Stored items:
----------------------------------------

(* ===== verification/Prelude.v ===== *)
(** * A model of the ARM64 hypervisor in src/, with its correctness theorems

    ** The program

    A type-1 hypervisor for ARM64 (Rust, no_std) that runs at EL2.  It builds
    Stage-2 page tables for one or two virtual machines from its own heap,
    boots Zephyr or Linux guests in them, schedules their vCPUs, emulates the
    interrupt controller, a UART, a real-time clock and virtio block and
    network devices, switches frames between the VMs, and mediates the FF-A
    calls by which VMs and secure partitions share memory.  Built with the
    feature sel2 it is instead the secure partition manager core at S-EL2.

    How the parts interact: guest code runs until an exception; the handler
    (hypervisor/exception.rs) decodes it, serves MMIO through the device
    manager (devices/), hypercalls and PSCI itself, FF-A calls through the
    proxy (ffa/), which edits the live Stage-2 tables of the VM; the run loop
    (vm.rs) moves queued interrupts and frames into the vCPU the scheduler
    picks and enters it again.

    ** The files

    Foundations.
    - Prelude: results, the state and error monad [SM], machine integers, bit
      lemmas and tactics, used by every file.
    - Memory: physical memory as bytes, little-endian accesses.
    - Allocator: mm/allocator.rs and mm/heap.rs.

    Stage-2 translation.
    - Stage2: descriptors, the walker (ffa/stage2_walker.rs, [Module Walker])
      and the heap-backed mapper (mm/mmu.rs, [Module Mapper]).
    - Stage2Spec, Stage2Bits, Stage2Ops, Stage2Walk, Stage2Boot, Stage2Thms:
      the abstract page map, the invariant of the tables, what each operation
      does to the map, and the theorems.
    - Tlb: the TLB while the walker changes live tables.
    - VmMem: init_memory with the heap-backed mapper (vm.rs).  StaticMapper:
      the static mapper of mmu.rs and init_memory_static, on memory.
      PageTables: the same code on the typed tables of the source.

    FF-A.
    - FfaCore, FfaNotif, FfaStore: identifiers, descriptors, mailboxes, share
      records, notifications (ffa/mod.rs, descriptors.rs, memory.rs,
      mailbox.rs, stub_spmc.rs, notifications.rs).
    - FfaProxy: every handler of proxy.rs, and smc_forward.rs.  FfaShare,
      FfaThms: the memory-sharing operations and the dispatcher as a whole.
      FfaTlb: the TLB across the calls of a VM.
    - Spmc: sp_context.rs and spmc_handler.rs (feature sel2).

    Concurrency and queues.
    - Sync: the ticket lock (sync.rs).  Rings: the lock-free rings of global.rs
      and vswitch.rs.  VSwitch: vswitch.rs.  Sched: scheduler.rs.
    - The build with one vCPU per core (feature multi_pcpu).  MultiCpu: CPU_ON
      and SGIs between the cores.  DevLock: the locked device manager and SPIs.
      GlobalDev: the device manager of the other build, without the lock.
      CoreLoop: run_vcpu of vm.rs and the loop of the secondary cores of
      main.rs.

    CPUs, interrupts and devices.
    - Regs: regs.rs and hypervisor/decode.rs.  VGic: the virtual interface of
      peripherals/gicv3.rs, vcpu_interrupt.rs and the drains of vm.rs.  Vcpu:
      vcpu_arch_state.rs and vcpu.rs.
    - GicDev, PrimeCell, Virtio, VirtioNet, Devices: devices/.  MmioTrait: the
      trait of the devices as a type class, with its laws.  Platform:
      platform.rs, dtb.rs, manifest.rs and the number printers.

    The whole.
    - Exception: global.rs and hypervisor/exception.rs.  VmRun: the VM and the
      run loops of vm.rs, with the entry loop of exception.S.  AbortReport: what
      the handler prints for an instruction abort, and from where it reads it.
    - GuestLoader: guest_loader.rs.  CoreInit: the EL2 registers of a core and
      the code that programs them (gicv3.rs, timer.rs, mmu.rs, main.rs).
      Drivers: gic.rs, uart.rs, the redistributor and the start of the other
      cores.  Boot: rust_main of main.rs, with the integration self-test.
      SelfTest: the FF-A self-test of tests/ that rust_main runs.  UnitTests,
      DeviceTests: other tests of tests/, evaluated on the definitions.
    - SpmBoot: rust_main_sel2 and secure_stage2.rs.  Sel2: the handlers of the
      sel2 build around the code of a partition.
    - Traits: arch/traits.rs as type classes, with the instances of the port.

    A definition carries the name of the function it models, with a prefix
    where several files use the name; a struct is a Record, an enum an
    Inductive.  Each file opens with what it models and what it leaves out.

    ** What the theorems show

    Numbers C1 to C40 mark the properties, in order of importance.
    - Isolation.  Every sequence of walker operations on a VM is a sequence of
      updates of its page map and changes neither another VM's translations
      nor a byte outside its own tables; FF-A calls, whatever their arguments,
      with an SPMC or without, write only guest memory, the caller's tables
      and what the Secure World may write, and return, but for the overflow
      panics of a build with overflow checks; live heap regions are disjoint.  The memory map of a VM is exactly its
      region without the heap, and the GIC without the emulated pages; what
      that means for the configurations shipped (the hypervisor's image and
      the second VM's memory are mapped into the first VM) is a theorem too.
    - Boot.  The builds for Linux panic in their own FF-A self-test unless they
      are built for TF-A; without it, from power-on and on any memory, the
      Linux guest is started in the state the boot protocol asks for.  Every
      core that runs a guest is set up alike, register by register, but for
      three registers that only the first core writes.
    - TLB.  Whatever the hardware caches while a VM makes FF-A calls, no
      Stage-2 entry is stale afterwards; an entry that combines both stages can
      be.
    - Memory sharing.  Share, lend, reclaim, retrieve and relinquish change
      exactly the pages they name or nothing (share and lend skip a page whose
      block the exhausted heap cannot split); the pairs are round trips.
    - Execution.  The run loop keeps the scheduler consistent, a ready vCPU is
      entered within 16 iterations, an iteration fails only where its network
      queues or its guest do, a vCPU finds exactly the registers it left, a
      trapped instruction is resumed after it.
    - Interrupts.  Draining a queue of pending interrupts loses none and
      duplicates none; SGIs and SPIs reach the vCPUs they are addressed to (an
      SGI to oneself is lost when no list register is free); on several cores
      no SGI is queued without a wake-up, CPU_ON boots its target exactly once,
      and SPIs are routed as on one core.  The distributor is one bit per
      interrupt under every history of stores.
    - Devices.  The rings, the switch, the UART and the lock refine queues; a
      block written is read back, in chains of at most four descriptors; a
      frame sent arrives; accesses reach the one device at their address; the
      transmit loop ends, or not.  On several cores the methods of the devices
      take effect one at a time, in the order of their tickets, and the lock is
      released unless a body does not return; on one core the builds with and
      without the lock agree, interrupts included.
    - Secure world.  Booting the manager cannot fail and the partition writes
      only its own blocks, while the normal world keeps its buffers out of the
      secure heap; no request makes the manager panic, a preempted call
      completes with the result of the uninterrupted one, and a response tells
      how the partition left.

    Several theorems record where the code does something other than it
    intends; they are stated as facts about the code.

    ** Conventions and bounds

    - Integers are [Z] (or [nat] for indices) kept at their width.  Where a
      guest can make an addition, multiplication or shift overflow (the FF-A
      proxy, the block device, the exception handlers, the ticket lock) the
      parameter [checks] says whether the build has overflow checks: with
      them, as in the dev profile that the Makefile builds, an overflow is a
      panic, without them it wraps; the theorems hold for both unless they say
      otherwise.  Elsewhere [u8] to [u64] wrap.  A panic (failed assertion,
      index out of bounds, division by zero, [expect]) is an [Err].
    - Fuel.  [map_region] uses one unit per 2MB block, which its specification
      shows to be enough.  The queue loops of the devices and the guest's run
      between two exits take fuel as an argument: a theorem either holds for
      every amount or says how much is enough.  16 iterations in
      [ready_vcpu_runs] are two turns of the eight slots of the scheduler.
    - Atomics are sequentially consistent.  Interleavings are explicit: the
      lock, the rings and the multi-core system step at single accesses; the
      drains take what other cores add meanwhile as an environment.
    - Parameters stand for what is not in src/: guest code, EL3 firmware with
      the Secure World behind it, the device-tree crate, the secure partitions;
      nothing is assumed of them beyond the named hypotheses of a theorem
      ([secure_world]: firmware that answers an FF-A call writes only Secure
      RAM, guest RAM and the buffers of the proxy).
    - Exception, VmRun, GuestLoader and Boot model the build without multi_pcpu
      and sel2, which have the files named above; FfaProxy the build for Linux
      guests.
    - Polled registers are streams of values; a driver is the list of its
      accesses.  In DevLock the body of a device method reads the devices at
      its beginning and stores them at its end; of guest memory it sees each
      byte as it was at some moment in between.
    - Boot and SpmBoot evaluate the boot on a memory that is a variable, so
      their theorems hold whatever memory contains.

    ** Not modelled

    - The tests in tests/ that need guests or hardware, which rust_main calls
      before the guests; the panic handler, the formatting
      macros, banners and messages on the console, but for the report of an
      instruction abort, which reads memory, and the number printers.
    - InterruptController, VirtualInterruptController and GuestTimer of
      traits.rs, which nothing implements; module declarations.
    - boot.S and the save and restore of registers in exception.S beyond the
      entry loop; weak memory ordering; caches; the TLB outside the walker; the
      accessors of structs and the Debug and Display implementations; the
      reserved and read-only fields of system registers. *)

From Stdlib Require Import ZArith Lia Bool Btauto.
From stdpp Require Import base decidable option list numbers.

----------------------------------------

→ What you are asked to do
Could you reproduce, exactly, every line above from the line with "- SpmBoot: rust_main_sel2" to the line with "are built for", and no other line? Both ends count.

→ Task result
    - SpmBoot: rust_main_sel2 and secure_stage2.rs.  Sel2: the handlers of the
      sel2 build around the code of a partition.
    - Traits: arch/traits.rs as type classes, with the instances of the port.

    A definition carries the name of the function it models, with a prefix
    where several files use the name; a struct is a Record, an enum an
    Inductive.  Each file opens with what it models and what it leaves out.

    ** What the theorems show

    Numbers C1 to C40 mark the properties, in order of importance.
    - Isolation.  Every sequence of walker operations on a VM is a sequence of
      updates of its page map and changes neither another VM's translations
      nor a byte outside its own tables; FF-A calls, whatever their arguments,
      with an SPMC or without, write only guest memory, the caller's tables
      and what the Secure World may write, and return, but for the overflow
      panics of a build with overflow checks; live heap regions are disjoint.  The memory map of a VM is exactly its
      region without the heap, and the GIC without the emulated pages; what
      that means for the configurations shipped (the hypervisor's image and
      the second VM's memory are mapped into the first VM) is a theorem too.
    - Boot.  The builds for Linux panic in their own FF-A self-test unless they
      are built for TF-A; without it, from power-on and on any memory, the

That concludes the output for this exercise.